# EXERCISE GOAL:
The output should be every line below that includes the word "Hweak".

Collected data
'''

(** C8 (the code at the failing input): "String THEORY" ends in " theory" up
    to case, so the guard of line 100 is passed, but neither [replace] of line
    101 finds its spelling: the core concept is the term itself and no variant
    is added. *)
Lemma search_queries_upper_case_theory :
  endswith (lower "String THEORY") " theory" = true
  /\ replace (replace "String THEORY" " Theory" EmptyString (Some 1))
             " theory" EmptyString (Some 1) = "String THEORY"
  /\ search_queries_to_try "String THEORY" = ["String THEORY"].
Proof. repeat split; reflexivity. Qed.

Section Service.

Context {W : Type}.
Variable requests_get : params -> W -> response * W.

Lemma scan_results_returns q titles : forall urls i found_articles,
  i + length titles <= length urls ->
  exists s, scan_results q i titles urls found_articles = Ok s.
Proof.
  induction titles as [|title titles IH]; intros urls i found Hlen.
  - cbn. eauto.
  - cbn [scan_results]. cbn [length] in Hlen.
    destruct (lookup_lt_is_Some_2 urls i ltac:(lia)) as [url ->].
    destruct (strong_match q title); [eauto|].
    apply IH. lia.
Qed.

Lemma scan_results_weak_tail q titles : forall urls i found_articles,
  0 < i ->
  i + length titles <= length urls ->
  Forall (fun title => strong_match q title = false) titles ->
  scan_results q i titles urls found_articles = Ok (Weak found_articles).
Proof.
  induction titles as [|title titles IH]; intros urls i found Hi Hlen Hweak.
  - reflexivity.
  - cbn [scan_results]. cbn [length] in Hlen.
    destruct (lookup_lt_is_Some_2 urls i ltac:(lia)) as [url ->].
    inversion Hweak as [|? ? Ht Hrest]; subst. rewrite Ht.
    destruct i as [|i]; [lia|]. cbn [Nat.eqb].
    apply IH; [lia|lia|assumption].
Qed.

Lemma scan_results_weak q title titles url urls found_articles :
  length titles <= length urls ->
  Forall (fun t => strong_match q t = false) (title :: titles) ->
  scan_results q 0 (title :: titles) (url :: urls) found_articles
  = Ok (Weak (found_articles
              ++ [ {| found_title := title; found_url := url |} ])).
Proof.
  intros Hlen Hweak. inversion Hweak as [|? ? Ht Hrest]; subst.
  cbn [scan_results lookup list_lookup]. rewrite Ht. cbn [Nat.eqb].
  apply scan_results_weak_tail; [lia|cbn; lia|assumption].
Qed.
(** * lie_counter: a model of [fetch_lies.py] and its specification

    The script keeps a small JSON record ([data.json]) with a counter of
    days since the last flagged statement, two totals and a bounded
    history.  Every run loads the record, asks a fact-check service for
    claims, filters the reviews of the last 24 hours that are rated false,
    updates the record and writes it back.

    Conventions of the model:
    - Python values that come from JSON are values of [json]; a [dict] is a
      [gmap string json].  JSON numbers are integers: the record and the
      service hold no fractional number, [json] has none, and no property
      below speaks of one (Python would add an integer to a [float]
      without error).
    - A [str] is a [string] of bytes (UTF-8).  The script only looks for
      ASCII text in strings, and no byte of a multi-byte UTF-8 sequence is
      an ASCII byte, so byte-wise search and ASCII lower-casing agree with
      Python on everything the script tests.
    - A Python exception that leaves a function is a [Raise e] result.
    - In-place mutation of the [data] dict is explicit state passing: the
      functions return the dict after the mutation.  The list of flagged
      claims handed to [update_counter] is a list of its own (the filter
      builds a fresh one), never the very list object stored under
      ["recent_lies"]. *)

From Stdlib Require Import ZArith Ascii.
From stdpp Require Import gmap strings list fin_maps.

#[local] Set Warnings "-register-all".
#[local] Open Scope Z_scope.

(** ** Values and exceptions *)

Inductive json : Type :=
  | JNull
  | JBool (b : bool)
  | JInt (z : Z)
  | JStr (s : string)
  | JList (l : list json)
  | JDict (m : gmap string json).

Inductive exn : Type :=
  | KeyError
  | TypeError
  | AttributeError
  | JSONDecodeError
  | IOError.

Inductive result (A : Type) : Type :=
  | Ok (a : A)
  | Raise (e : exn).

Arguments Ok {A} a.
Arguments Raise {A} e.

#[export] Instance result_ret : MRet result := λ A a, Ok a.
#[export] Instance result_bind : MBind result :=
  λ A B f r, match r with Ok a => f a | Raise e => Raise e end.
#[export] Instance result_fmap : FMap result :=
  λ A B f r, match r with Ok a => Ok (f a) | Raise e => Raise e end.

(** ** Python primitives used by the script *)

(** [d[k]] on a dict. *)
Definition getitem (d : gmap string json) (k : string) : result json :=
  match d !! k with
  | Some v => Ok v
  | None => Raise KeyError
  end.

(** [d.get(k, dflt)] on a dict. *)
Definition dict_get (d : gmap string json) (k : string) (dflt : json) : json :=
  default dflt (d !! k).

'''

# TASK OUTPUT:
  induction titles as [|title titles IH]; intros urls i found Hi Hlen Hweak.
    inversion Hweak as [|? ? Ht Hrest]; subst. rewrite Ht.
  intros Hlen Hweak. inversion Hweak as [|? ? Ht Hrest]; subst.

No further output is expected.